Wir gehen davon aus, dass das neue Gesetz den Ämtern und amtsfreien Gemeinden ermöglicht, den Missbrauch von Gräberstätten für rückwärtsgewandte Ideologien künftig wirkungsvoller als bisher zu unterbinden.

(Michael Andrejewski, NPD: Für den Marxismus auch.)

Es reiht sich nahtlos in das Bemühen um eine wehrhafte Demokratie ein und ist auch ein wertvoller Beitrag zur Förderung der ehrenamtlichen Arbeit der Mitglieder des Volksbundes Deutsche Kriegsgräberfürsorge.

Gräberstätten, meine Damen und Herren – da sind wir uns, glaube ich, einig –, sind Orte des stillen Gedenkens. Sie sind Orte der Erinnerung an Opfer von Kriegen und Gewaltherrschaft. Sie mahnen uns, für ein friedliches Europa einzutreten. Sie erinnern uns, dass Frieden, Freiheit, Demokratie und Rechtsstaat hier in Deutschland nicht immer selbstverständlich waren. Und sie sind uns Hilfe, auch das Gedenken in der jüngeren Generation wachzuhalten, die kriegsbedingtes Leid glücklicherweise nicht selbst erleben musste.

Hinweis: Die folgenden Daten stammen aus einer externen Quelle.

(* ===== verification/Reports.v ===== *)
(** * Reports on workloads

    The programs of [mine/fast_layout] that print facts about a workload:
    [layout_test.cpp], [pass_ct_test.cpp] and [big_layout_test.cpp] count the passes
    of its transactions, [distr_layout_test.cpp] does when the keys are spread
    over several switches, [interval_analysis.cpp] prints when keys are in use,
    [batch_analysis.cpp] which transactions conflict with earlier ones, and
    [batching_strats.cpp] how large batches without conflicts could be.  A program
    is the function from the workload to the numbers it prints. *)
From stdpp Require Import base tactics list numbers gmap strings sorting.
From Stdlib Require Import ZArith Lia Ascii SpecFloat.
From S2P Require Import Prelude SimLayout SimLocks Batching Workloads ProdTrace.

#[local] Open Scope Z_scope.

(** [pass_cts[n] += 1], after inserting a zero. *)
Definition bump (m : gmap nat nat) (n : nat) : gmap nat nat := <[n := S (default 0%nat (m !! n))]> m.

(** ** layout_test.cpp *)

(** A cell of the second pass, and who comes before it: the two keys with their
    popularity. *)
Definition rival (L : layout_t) (pass0 pass1 : list (option Z)) (acc : list (Z * Z * (Z * Z))) (c : nat) : outcome (list (Z * Z * (Z * Z))) :=
  o1 ← aget pass1 c;
  match o1 with
  | None => Ok acc
  | Some i1 =>
      confl_key ← rev_lookup L c i1;
      o0 ← aget pass0 c;
      match o0 with
      | None => Fail AssertFailed
      | Some i0 =>
          b_key ← rev_lookup L c i0;
          f0 ← get_key_ct L b_key;
          f1 ← get_key_ct L confl_key;
          Ok (acc ++ [(b_key, f0, (confl_key, f1))])
      end
  end.

Definition rivals (L : layout_t) (t : sw_txn_t) : outcome (list (Z * Z * (Z * Z))) :=
  if bool_decide (length (passes t) = 2%nat) then
    pass0 ← aget (passes t) 0;
    pass1 ← aget (passes t) 1;
    ofold (rival L pass0 pass1) (seq 0 N_CELLS) []
  else Ok [].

Denn auch ihnen müssen wir immer wieder nahelegen, eine Demokratie ist gegen extremistische Umtriebe

(Udo Pastörs, NPD: Umtriebe!)

nur so wehrhaft, wie die Bürgerinnen und Bürger es selbst auch leben.

Diese Beschreibung macht deutlich, Gräberstätten stehen jedermann offen.

(Zuruf von Udo Pastörs, NPD)

Sie laden ein, sich einen Augenblick ungestört zu besinnen. Gräberstätten sind damit auch ganz besondere Orte. Der Respekt vor Gefallenen und Trauernden gebietet uns, bei jedem Besuch solcher Gedenkstätten entsprechende Würde und Anstand zu wahren.

Deshalb – und an dieser Stelle wiederhole ich gern die Ausführungen von der Ersten Lesung – werden wir an Gräberstätten keine Aufmärsche oder sogar Heldengedenkveranstaltungen dulden, die dieser erwähnten Rahmensetzung entgegenstehen.

(Beifall bei Abgeordneten der Fraktion DIE LINKE)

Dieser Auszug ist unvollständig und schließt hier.